§ **Work request**
In the records that follow, find the line with "autorewrite with reflect."; from there, retype every line exactly through the line with "case_decide as Hdr;", which also belongs to the answer.

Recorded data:
------------------------------------------------------------------------
Lemma Reconcile_wp : wp vgc_guard Any (Reconcile cfg req) [].
Proof.
  unfold Reconcile, GetVGC. wp_step. apply wp_trigger; [done|].
  intros [err|vgc]; cbn [after app]; [repeat wp_step; done|].
  assert (mkNN (nn_Namespace req) (nn_Name req) = req) as -> by by destruct req.
  set (tr := [_]). assert (started_with tr vgc) as Hs by done. clearbody tr.
  autorewrite with reflect. do 3 wp_step. case_decide as Hcn.
  { eapply (alive_triple _ _ vgc); [split; [done|by right]|]. solve_triple. }
  destruct (vgcspec_VolumeGroupClassName (vgc_Spec vgc)) as [cn|] eqn:Hclass; [|done].
  cbn [or_empty default from_option] in Hcn |- *. unfold GetVGClass. wp_step.
  rewrite decide_False by done. apply wp_trigger; [done|].
  intros [err|cl]; cbn [after]; [repeat wp_step; done|].
  case_decide as Hdr; [done|]. unfold Reconcile_class.
  set (tr' := tr ++ _). assert (started_with tr' vgc) as Hs' by by apply started_with_app.
  assert (Ev (CGet KVGClass (mkNN "" cn)) (inr cl) ∈ tr') as Hcl by solve_event.
  clearbody tr'. wp_step. eapply wp_spec; [typeclasses eauto|solve_guard|].
  intros tr1 [[err|]|] _ Hval; cbn [after]; [repeat wp_step; done| |done].
  wp_step. wp_with GetSecretDataFromClass_history.
  intros tr2 [[err|secret]|] _ Hsec; cbn [after]; [repeat wp_step; done| |done].
  specialize (Hsec secret eq_refl).
  destruct (IsZero _) eqn:Hdel.
  - eapply (Reconcile_alive_wp _ vgc cl cn).
    + by do 2 apply started_with_app.
    + by destruct (om_DeletionTimestamp _).
    + done.
    + do 2 (apply elem_of_app; left). done.
    + done.
    + by apply Hval.
    + by apply secrets_of_app_r.
  - wp_step. eapply wp_mono; [apply handleVGCWithDeletionTimestamp_wp|].
    + by do 2 apply started_with_app.
    + by destruct (om_DeletionTimestamp _).
    + intros tr3 [[[err|] cur]|] _; cbn [after]; repeat wp_step; done.
Qed.

Lemma Reconcile_guarded : guarded (Reconcile cfg req) vgc_guard.
Proof. apply wp_guarded, Reconcile_wp. Qed.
------------------------------------------------------------------------
§ **Completed exercise**
  autorewrite with reflect. do 3 wp_step. case_decide as Hcn.
  { eapply (alive_triple _ _ vgc); [split; [done|by right]|]. solve_triple. }
  destruct (vgcspec_VolumeGroupClassName (vgc_Spec vgc)) as [cn|] eqn:Hclass; [|done].
  cbn [or_empty default from_option] in Hcn |- *. unfold GetVGClass. wp_step.
  rewrite decide_False by done. apply wp_trigger; [done|].
  intros [err|cl]; cbn [after]; [repeat wp_step; done|].
  case_decide as Hdr; [done|]. unfold Reconcile_class.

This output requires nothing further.